I shall desist from trying to value the ideological contents of the two candidate’s utterings as they were not exactly directed at us but at what they refer to as the American Middle Class. Apart from that, the real issue, the elephant in the room, is the need to square the circle of managing the debt and deficit at the same time as trying to grow the economy. The sovereign debt crisis here in Europe has forced this very issue on to the table and so far no solution has been found.

The world has moved on in the past four years and, no matter how hard O’Bama tries, he struggles to simply paint a picture of Romney as “Son of Dubbya”.

Using figures given by the Congressional Budget Office, the federal deficit for the current year will be $1.1 trillion. That works out at just over $2 million a minute so, while the two mighty ones were ripping strips off each other in Denver for an hour and a half, the deficit had risen by over $188 million. It’s fine and dandy talking about making life better for hard working American families – one of O’Bama’s favourite lines – but lumbering them with this kind of debt burden is hugely deceptive. Morphine hides pain, it does not cure it.

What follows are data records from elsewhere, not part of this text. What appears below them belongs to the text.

(* ===== verification/Prelude.v ===== *)
(** * LightNVR: a verification library

    LightNVR is a network video recorder in C: it reads camera streams, keeps
    the packets before a detection in memory, records, and serves a web
    interface.  The library models the parts of it that carry its own logic as
    functions on explicit state, and proves what they are for.  Video decoding,
    muxing, SQL and the network are other people's libraries; the code that only
    drives them is left out.

    ** Parts and files

    - [Prelude]: integers at their width, C strings, the search loop
      [find_idx], tactics and the hint database [nvr].
    - [Libc]: routines of the C library on strings: [strtol], [strtok_r],
      [strchr], [strrchr], [strcasecmp].
    - [Arrays], [Loops], [CFloat]: arrays updated by index and rings over them;
      counted loops as folds, with their invariants; the arithmetic of [float] and
      [double], by the executable IEEE specification.
    - [CStrings]: [src/utils/strings.c].  Byte memory; an access outside the
      array is [None].  The bounded copies and trims, and the same functions on
      strings, which the other files use.
    - [Paths], [Urls]: [src/core/path_utils.c] and [url_utils.c].  Names of streams,
      directories and their permissions over the classes [Directories] and
      [Permissions]; percent coding and credentials in URLs, over the class [Curl].
    - [PacketBuffer]: [src/video/packet_buffer.c].  The ring of packets before a
      detection and the pool of buffers, over an interface for the packet
      allocator of FFmpeg ([PacketHeap]).  Abstractly a buffer is a queue:
      [represents] relates the two.
    - [TimestampManager]: [src/video/timestamp_manager.c].  The table of
      per-stream trackers, found by name.
    - [StreamState]: [src/video/stream_state.c].  The state of every stream:
      creation, start and stop, errors and reconnection, references, features.
      Each operation is given whole, and as the sequence of its locked sections,
      which the step relation interleaves between threads.
    - [ShutdownCoordinator]: [src/core/shutdown_coordinator.c].  Registration of
      components and their shutdown by priority.
    - [Telemetry]: Modules [PlayerTelemetry] and [StreamMetrics], for
      [src/telemetry/player_telemetry.c] and [stream_metrics.c].
    - [BatchDelete]: [src/web/batch_delete_progress.c].  The job table.
    - [Auth]: the decisions of [src/database/db_auth.c] that do not go through
      SQLite: CIDR allow-lists, tag restrictions, hexadecimal coding.
    - [Sql]: what SQL leaves open (the class [Sqlite]: the order of equal keys)
      and what may become of a statement.
    - [Accounts]: the tables of users, sessions and trusted devices, and every
      operation of [src/database/db_auth.c] on them.  Statements are values with
      one semantics; [runs] says which of them an operation may execute, and a
      history is a list of [call]s.
    - [ZoneFilter]: [src/video/zone_filter.c].  Polygons, class and confidence
      filters over detections, and the mask of the motion grid.
    - [Frames], [MotionRegions], [MotionDetection]: [src/video/motion_detection.c].
      The arithmetic on frames (grey levels, scaling, blur, background, grid); the
      clustering of moving cells; the table of streams and [detect_motion] over a
      [Heap] that may fail, where an access outside a buffer is [None].
    - [UnifiedDetection]: [src/video/unified_detection_thread.c].  The thread
      that decides when to record.  What it does to files, the database and the
      metrics is a list of effects; the pre-detection buffer is the class
      [PreBuffer], which [PacketBuffer] implements.
    - [Recordings]: the table of recordings of [src/database/db_recordings.c].
      Its statements, and the queries that choose what to delete.
    - [RecordingList]: the filters and pages of the same file and the handler
      of [src/web/api_handlers_recordings_list.c] that asks for them.
    - [Storage]: [src/storage/storage_manager.c].  The controller thread and its
      cleanups as runs on a [world] (table, disk, health record, log of
      actions), over the class [FileSystem]; a program logic for such runs,
      partial ([wlp]) and total ([wp]).
    - [HttpMessage]: [src/web/request_response.c].  Headers, query and path
      parameters, responses.
    - [HttpUtils]: [src/web/httpd_utils.c].  Who a request is from: the client
      behind trusted proxies, cookies, credentials, and the access decision,
      over the class [AuthStore]; [AuthStore] is implemented by [Accounts] in
      [AccountLogin].
    - [Json]: bodies in JSON, over the class [CJson].
    - [Totp]: [src/web/api_handlers_totp.c].  Base32, the codes of the second factor
      over the class [Hmac], and the handlers that set it up.
    - [Login], [LoginSafety]: [src/web/api_handlers_auth_backend_agnostic.c].  The
      table of failed attempts, the login by form and by JSON with its second step,
      logout, sessions and devices; and what a login proves.
    - [Users]: [src/web/api_handlers_users_backend_agnostic.c].  The accounts as
      their handlers list, create, change and delete them.
    - [RecordingRequests]: the handlers of [src/web/api_handlers_recordings_*.c] and, for
      recordings, of [api_handlers_retention.c], with the worker that deletes many.  Their
      state is a [server]: the [world] of [Storage], the jobs of [BatchDelete], the
      accounts, and the workers started.
    - [HttpWire]: what goes over the wire: the serialisation of
      [src/web/libuv_response.c], and the [Range] header, the types and the head
      of a response that serves a file, from [src/web/libuv_file_serve.c].
    - [Connection]: the callbacks of [src/web/libuv_connection.c],
      [libuv_file_serve.c] and [libuv_response.c] on one connection, and the
      delivery of [go2rtc_proxy_thread.c].  A callback is a run of the monad
      [M]; what it hands to libuv is a list of outstanding operations, and
      [handle] takes whichever completes next.  The parser is llhttp: an input
      event carries the calls it makes.
    - [ConnectionSafety], [Dispatch], [FileTransfer]: theorems on
      [Connection]: no use after free and one operation in charge; routing of
      requests; the bytes of a file.
    - [FileRequests]: the handlers that make a path from a request (HLS files, snapshots,
      the log), and where their paths and those of static files lead.
    - [MotionEvents]: [src/video/cross_stream_motion_trigger.c] and
      [src/web/api_handlers_motion.c]: who is notified of a motion, and the
      pulses that end it; both reach the threads of [UnifiedDetection].
    - [YamlRedact]: [src/utils/yaml_redact.c].  A machine over the events of the
      parser, and what it does to a document as a function on its tree.

    - [MigrationSql], [Migrations]: [src/database/sqlite_migrate.c] and
      [db_migrations.c].  The text of migrations: names, sections, allow-list,
      splitting; then the list of migrations and the runs, over the classes [Sqlite3]
      and [Transactions] (what is stored, what the connection sees) and
      [MigrationFiles].
    - [EmbeddedMigrations]: [include/database/db_embedded_migrations.h], the migrations
      of the program, line by line.

    The stream state manager calls the timestamp trackers, and the services it
    drives through the class [StreamServices]; [HttpUtils] calls
    [HttpMessage], [Auth] and [CStrings]; [Storage] calls [Recordings], and [Accounts]
    calls [Auth]; all else meets through the interfaces.
    A C function keeps its name.  Its [return -1] is an error value or [None];
    a pointer into a table is an index; a global is a record that the function
    takes and returns.  Where a function is long, its parts (a loop, a locked
    section) are definitions of their own, composed in the order of the code.

    ** What is shown

    - Safety of the packet buffer: any sequence of operations keeps the ring
      well formed, its counters equal to the contents, and every packet released
      exactly once; each operation refines the queue; the window is bounded.
    - Streams: no interleaving of the locked sections leaves callbacks disabled
      or a stream between two states when every thread has finished; reference
      counts agree with the total; start, stop and error handling on every
      branch, including what a stop that overlaps a start can lose.
    - Recordings: in every run of the thread, and whatever other threads do
      between its turns, a file is created, entered, written and closed once and
      its entry completed, one file at a time; a recording starts with the
      pre-buffer, takes every packet once, and ends when nothing is detected.
    - The table of recordings: ids stay unique and are never given out twice,
      whatever statements run or fail; a recording reads back as it was added.
    - Storage: no run of the controller, with any failures, touches a recording
      that is protected or incomplete; where nothing fails the retention policy
      and the tier loop end and leave nothing expired, a quota holds or nothing
      is left to delete, and what went came first in the order of priority; an
      emergency cleanup deletes nothing after the disk has recovered.  Also what
      goes wrong: a loop that never ends, a failed query that empties a stream.
    - Shutdown: components stop in order of priority; the counts and states
      stay consistent over every sequence of operations.
    - Access: a request is one of a user only with a confirmed credential and
      from an allowed address; an address matches a CIDR entry exactly when the
      leading bits agree; normalizing an allow-list preserves what it grants;
      forwarded headers count only behind trusted proxies.
    - Accounts: in every history of calls the tables hold together; a revoked
      session stays revoked, and none outlives the lifetime it was created with;
      a password that was set is the one that logs in; cleaning up cannot be
      noticed; a request answered with a user has the credential of an active
      row.
    - Login: a session is made only for the name and password of an active row, from
      an address it allows, with its second factor proved unless the request is a form
      or the row could not be read; failed attempts for a name are counted and lock it
      out while the table has room; a secret reads back from its base32 text.  Also
      what goes wrong: the token of the pending second step is a session by itself,
      and made-up names empty the table.
    - Users: only an administrator's request gives rights or makes and deletes
      accounts, any other changes the row of its own user alone; a deletion leaves an
      administrator (an update need not).
    - Listings: the pages are the matching recordings, each once and in order;
      a user restricted by tags is shown permitted streams only, as long as the
      check and the filter read the stream parameter alike, and there is a
      parameter that they do not.
    - Requests about recordings: but for the one that names a file, only those of a user
      with the role for it delete anything; a batch deletes exactly what it lists and its
      job ends with the counts.  Also what goes wrong: the request that names a file
      removes any file for anybody, and tags do not stop playback.
    - Paths and URLs: a request for an HLS file or a snapshot leads to no place outside
      its directory, one for a static file to any; what is escaped or put into a URL as
      credentials is read back; a directory is there after it was made.
    - Web server: under any order of completions a connection is used by one
      operation at a time and never after it is freed, as long as ranges are
      served and heads are written; what happens where they are not.  Routes
      match segment by segment; a file is sent exactly, in its range, and the
      response is the bytes its headers announce.
    - Motion events: a motion reaches every linked stream, and only those; a
      pulse does not cut short a start that comes after it, and the orders in
      which another thread can.
    - Redaction: the masked document differs only in values, and no password of
      a stream is readable in it, aliases apart.
    - Motion detection: what is reported are the connected regions of cells that
      changed, with their boxes; without failed allocations no call goes outside a
      buffer.  Also what goes wrong: a change of the grid size ends the detection, the
      background rounds down, the first frame is not blurred.
    - Migrations: each is stored as a whole or not at all; a run applies the pending ones
      in the order of their versions up to the first that fails, and a second run
      nothing; only statements of the allow-list reach SQLite, as far as single quotes
      go; the 42 migrations of the program meet what the runner relies on.
    - Tables and rings: names stay unique, lookups find what was stored, and
      the snapshots of the rings are the newest entries in order.
    - Strings: copies are bounded, terminated and truncated; trims, query
      parameters, cookies, Basic credentials and hexadecimal read back what was
      written.
    Some theorems state what the code does where it does not do what its
    comments say: see the lemmas whose comments speak of an overrun, a leak, a
    stale value or an address that is not looked at.

    ** Loops, fuel and time

    Loops over arrays are structural.  Where the code iterates until a state is
    reached, the bound is an argument computed from the input and a lemma shows
    that it suffices: the eviction and flush loops of the packet buffer run
    [count] times; releasing a buffer, [max_packets] times; the scans of tag
    lists, query strings and cookies, at most once per character.  The waits of
    stream stops and of the shutdown take the list of what they will observe.
    The loops of the cleanups take fuel, one more than there are recordings
    being enough, since a full batch makes the table smaller; when it does not,
    no fuel is, which is the theorem on the tier loop.
    The flood fill over the cells of the grid takes one turn per cell and one more; the
    scanners of SQL, one per character.
    Clocks, random bytes, the results of allocation and the addresses of the C
    library are arguments or type classes whose laws are documented behaviour;
    each is instantiated where a theorem is applied to an example.

    Unsigned integers wrap at their width.  Signed ones are unbounded, and the
    theorems give the ranges they need.

    ** Not modelled

    Locks as such (a locked section is one step), data races of the unlocked
    counters, logging, and everything that only moves data between libraries:
    FFmpeg pipelines, ONVIF and go2rtc clients, and the SQL statements but for
    those on recordings, accounts and versions of the schema.  The hashes of mbedTLS are the class
    [Crypto].  The operations of [Accounts] run one after the other, each whole.
    Other threads may change the database between a query and the deletion of
    what it returned: the runs of [Storage] are those of the controller alone.
    A connection of the web server is followed alone; the thread of the loop and
    its restarts are left out, and so are the JSON handlers that only read a table and
    print it, MP4 and HLS writing, process control, and the configuration file: they are
    sequences of calls of libraries, with no state of their own to keep right. *)
From Stdlib Require Import ZArith Lia Bool.
From Stdlib Require Import Strings.Byte.
From stdpp Require Import base numbers list strings gmap pretty.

I was of the impression that the President was keenly aware that his efforts to spend the country out of recession have failed, or are at best not succeeded, and he patently avoided getting into verbal warfare with his opponent. I commented on Monday about the risks he was exposed to in terms of his own arrogance and by refusing to spar with Romney and by instead addressing lectures to the camera, he demonstrated, to me at least, his disdain for those who disagree with him and who are smart enough to make criticism stick.

Whatever it was we saw, a debate it was not. Even his early attempt to do the Mr Nice Guy thing by declaring it to be his twentieth wedding anniversary seemed contrived, flat and scripted by the PR folks. The world has moved on in the past four years and, no matter how hard O’Bama tries, he struggles to simply paint a picture of Romney as “Son of Dubbya”.

First blood very clearly to Romney.

Meanwhile, the ISM is looking up

Meanwhile, Wednesday’s economic releases were once again on the better side of expectations with the ISM Non Manufacturing Composite Index reporting in at a very firm 55.1. This particular diffusion index has been in positive territory since January 2009 and has been a significant part of the positive economic story.

However, the consciousness as to where all this might go if, as and when the Unites States comes up against its “fiscal cliff” is growing. I recall discussing this time last year that 2012 would be economic no-man’s land as whatever harsh budgetary decisions would have to be taken would not be faced up to until after the election. That makes a full year and a half of lame duck economic and fiscal policy in the world’s leading economy and largest debtor. All in the name of hardworking American families. Really?

It is a truism that politics can override economics for some of the time but that, sooner or later, pretty words run out of purchasing power. Whether it is to do with the conviction that the political will to create a single European currency was stronger than the divergence in the member economies and their respective citizen’s productivity or the belief that Islamism and oil make your economy bullet proof. The demonstrations in the streets of Tehran yesterday show an increasing dissatisfaction with poverty justified by ideology and even Hugo Chavez’ grip on Venezuela - oil without Islamism - is possibly beginning to slip. Interesting times, indeed.

In fact, in many ways, far more interesting that the Presidential debates on American television.